Activity: Track down every line below that holds "expected" and copy it.

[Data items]
══════════════════════════════

(* ===== verification/Validate.v ===== *)
(** * Validation

    [xprobe/core/src/validate.rs]: whether two selectors can be collected and
    correlated for a target, what that requires, and which policy to use. *)
From S2P Require Import Prelude BTree RustString Text Protocol Selector Measure.
From S2P Require Import Os Process CuptiCompat Inspect Resolve Usdt Syscalls.
From Stdlib Require Import Btauto.
#[local] Open Scope Z_scope.

(** ** Results, from [xprobe/protocol/src/validate.rs] *)
Record ResolvedCudaSelector := BuildResolvedCudaSelector {
  rc_event_type : EventType;
  rc_api_domain : option string;
  rc_api_name : option string;
  rc_kernel_name_regex : option string;
  rc_nvtx_name_regex : option string;
  rc_memcpy_kind : option MemcpyKind }.
Record ResolvedLinuxSelector := BuildResolvedLinuxSelector {
  rl_event_type : EventType;
  rl_probe_kind : HostProbeKind;
  rl_category : string;
  rl_name : string;
  rl_syscall_number : option Z;
  rl_binary_path : option string;
  rl_provider : option string }.
#[export] Instance ResolvedLinuxSelector_eq_dec : EqDecision ResolvedLinuxSelector.
Proof. solve_decision. Defined.
Record ValidatedEndpoint := BuildValidatedEndpoint {
  ve_selector : string;
  ve_source : EndpointSource;
  ve_event_type : EventType;
  ve_collectable : bool;
  ve_host : option ResolvedProbe;
  ve_linux : option ResolvedLinuxSelector;
  ve_cuda : option ResolvedCudaSelector }.
Record ValidationRequirements := BuildValidationRequirements {
  vr_needs_ebpf : bool;
  vr_needs_cupti : bool;
  vr_needs_cupti_callback : bool;
  vr_needs_cupti_activity : bool;
  vr_needs_nvtx : bool;
  vr_needs_clock_alignment : bool;
  vr_agent_activation : AgentActivation;
  vr_target_mutation : bool }.
Record ValidationIssue := BuildValidationIssue {
  vi_code : ErrorCode;
  vi_message : string }.
Record PolicyRecommendation := BuildPolicyRecommendation {
  rec_policy : MatchPolicy;
  rec_reason : PolicyRecommendationReason;
  rec_compatible_policies : list MatchPolicy }.

(** ** Endpoints *)
Module EndpointKind.
Inductive EndpointKind : Type :=
| HostEntry
| HostReturn
| SyscallEntry (name : string)
| SyscallExit (name : string)
| Tracepoint
| PythonGcStart
| PythonGcEnd
| CudaApi (domain name : string)
| Kernel
| Memcpy
| Memset
| NvtxRange (name_regex : string).
End EndpointKind.
Abbreviation EndpointKind := EndpointKind.EndpointKind.

Definition needs_callback (kind : EndpointKind) : bool :=
  match kind with EndpointKind.CudaApi _ _ | EndpointKind.NvtxRange _ => true | _ => false end.
Definition needs_activity (kind : EndpointKind) : bool :=
  match kind with
  | EndpointKind.Kernel | EndpointKind.Memcpy | EndpointKind.Memset => true
  | _ => false
  end.
Definition is_host (kind : EndpointKind) : bool :=
  match kind with
  | EndpointKind.HostEntry | EndpointKind.HostReturn | EndpointKind.SyscallEntry _
  | EndpointKind.SyscallExit _ | EndpointKind.Tracepoint | EndpointKind.PythonGcStart
  | EndpointKind.PythonGcEnd => true
  | _ => false
  end.
Definition uses_host_clock (kind : EndpointKind) : bool :=
  match kind with
  | EndpointKind.HostEntry | EndpointKind.HostReturn | EndpointKind.SyscallEntry _
  | EndpointKind.SyscallExit _ | EndpointKind.Tracepoint | EndpointKind.PythonGcStart
  | EndpointKind.PythonGcEnd | EndpointKind.CudaApi _ _ | EndpointKind.NvtxRange _ => true
  | _ => false
  end.
Definition needs_nvtx (kind : EndpointKind) : bool :=
  match kind with EndpointKind.NvtxRange _ => true | _ => false end.

Record Endpoint := BuildEndpoint {
  ep_public : ValidatedEndpoint;
  ep_kind : EndpointKind }.

(** ** Errors *)
Module ValidateError.
Inductive ValidateError : Type :=
| Inspect (error : InspectError)
| Resolve (endpoint : string) (source : ResolveError)
| Usdt (error : UsdtError)
| InvalidSelector (reason : string)
| InvalidCorrelationPolicy (policy : string).
End ValidateError.
Abbreviation ValidateError := ValidateError.ValidateError.

Definition validate_error_display (e : ValidateError) : string :=
  match e with
  | ValidateError.Inspect error => inspect_error_display error
  | ValidateError.Resolve endpoint source =>
      "failed to resolve " +:+ endpoint +:+ " selector: " +:+ resolve_error_display source
  | ValidateError.Usdt error => usdt_error_display error
  | ValidateError.InvalidSelector reason => "invalid event selector: " +:+ reason
  | ValidateError.InvalidCorrelationPolicy policy =>
      "invalid correlation policy " +:+ debug_str policy
  end.
Definition validate_error_code (e : ValidateError) : ErrorCode :=
  match e with
  | ValidateError.Inspect error => inspect_error_code error
  | ValidateError.Resolve _ source => resolve_error_code source
  | ValidateError.Usdt error => usdt_error_code error
  | ValidateError.InvalidSelector _ => ErrorCode.InvalidEventSelector
  | ValidateError.InvalidCorrelationPolicy _ => ErrorCode.InvalidCorrelationPolicy
  end.
Definition validate_error_recoverable (e : ValidateError) : bool :=
  match e with
  | ValidateError.Inspect error => inspect_error_recoverable error
  | ValidateError.Resolve _ source => resolve_error_recoverable source
  | ValidateError.Usdt error => usdt_error_recoverable error
  | _ => true
  end.
(* ===== verification/Linux.v ===== *)
(** * System call, tracepoint and static probe events

    [xprobe/collector/src/linux.rs]: checking a capture request, decoding the
    records of the BPF programs, and turning them into events; and the event
    limit [xprobe/cli/src/main.rs] computes for it.  [BpfCollect] loads, attaches and
    arms the BPF programs. *)
From S2P Require Import Prelude BTree RustString Text Bytes Ring Protocol Selector Measure.
From S2P Require Import Os Process Inspect Resolve Uprobe Usdt Syscalls Validate.
#[local] Open Scope Z_scope.

Definition LINUX_EVENT_SIZE : Z := 80.

Record LinuxCaptureRequest := BuildLinuxCaptureRequest {
  lcr_target : TargetIdentity;
  lcr_probes : list ResolvedLinuxSelector;
  lcr_event_limit : Z;
  lcr_capacity_limit : bool;
  lcr_timeout : Z }.

Module LinuxCaptureError.
Inductive LinuxCaptureError : Type :=
| InvalidRequest (reason : string)
| TargetNamespace (path : string) (source : IoError)
| MissingObjectMember (kind name : string)
| Libbpf (operation : string) (source : IoError)
| MalformedEvent (expected actual : Z)
| UnknownProbeId (probe_id : Z).
End LinuxCaptureError.
Abbreviation LinuxCaptureError := LinuxCaptureError.LinuxCaptureError.

Definition linux_error_code (e : LinuxCaptureError) : ErrorCode :=
  match e with
  | LinuxCaptureError.InvalidRequest _ => ErrorCode.InvalidEventSelector
  | LinuxCaptureError.TargetNamespace _ source =>
      if io_kind source == ErrorKind.PermissionDenied then ErrorCode.PermissionDenied
      else if io_kind source == ErrorKind.NotFound then ErrorCode.TargetExited
      else ErrorCode.Internal
  | LinuxCaptureError.Libbpf operation source =>
      let kind := io_kind source in
      if kind == ErrorKind.PermissionDenied then ErrorCode.PermissionDenied
      else if ((operation == "attach tracepoint") || (operation == "attach USDT"))
              && (kind == ErrorKind.NotFound) then ErrorCode.InvalidEventSelector
      else ErrorCode.Internal
  | LinuxCaptureError.MissingObjectMember _ _ | LinuxCaptureError.MalformedEvent _ _
  | LinuxCaptureError.UnknownProbeId _ => ErrorCode.Internal
  end.
Definition linux_error_recoverable (e : LinuxCaptureError) : bool :=
  match linux_error_code e with
  | ErrorCode.InvalidEventSelector | ErrorCode.PermissionDenied | ErrorCode.TargetExited => true
  | _ => false
  end.
Definition linux_error_display (e : LinuxCaptureError) : string :=
  match e with
  | LinuxCaptureError.InvalidRequest message => message
  | LinuxCaptureError.TargetNamespace path source =>
      "failed to inspect target PID namespace at " +:+ path +:+ ": " +:+ io_message source
  | LinuxCaptureError.MissingObjectMember kind name =>
      "BPF object is missing " +:+ kind +:+ " " +:+ name
  | LinuxCaptureError.Libbpf operation source =>
      "failed to " +:+ operation +:+ ": " +:+ io_message source
  | LinuxCaptureError.MalformedEvent expected actual =>
      "BPF ring buffer record has size " +:+ to_decimal actual +:+ ", expected "
        +:+ to_decimal expected
  | LinuxCaptureError.UnknownProbeId probe_id =>
      "BPF record has unknown Linux probe ID " +:+ to_decimal probe_id
  end.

══════════════════════════════

Solution to this problem:
| MalformedEvent (expected actual : Z)
  | LinuxCaptureError.MalformedEvent expected actual =>
      "BPF ring buffer record has size " +:+ to_decimal actual +:+ ", expected "
        +:+ to_decimal expected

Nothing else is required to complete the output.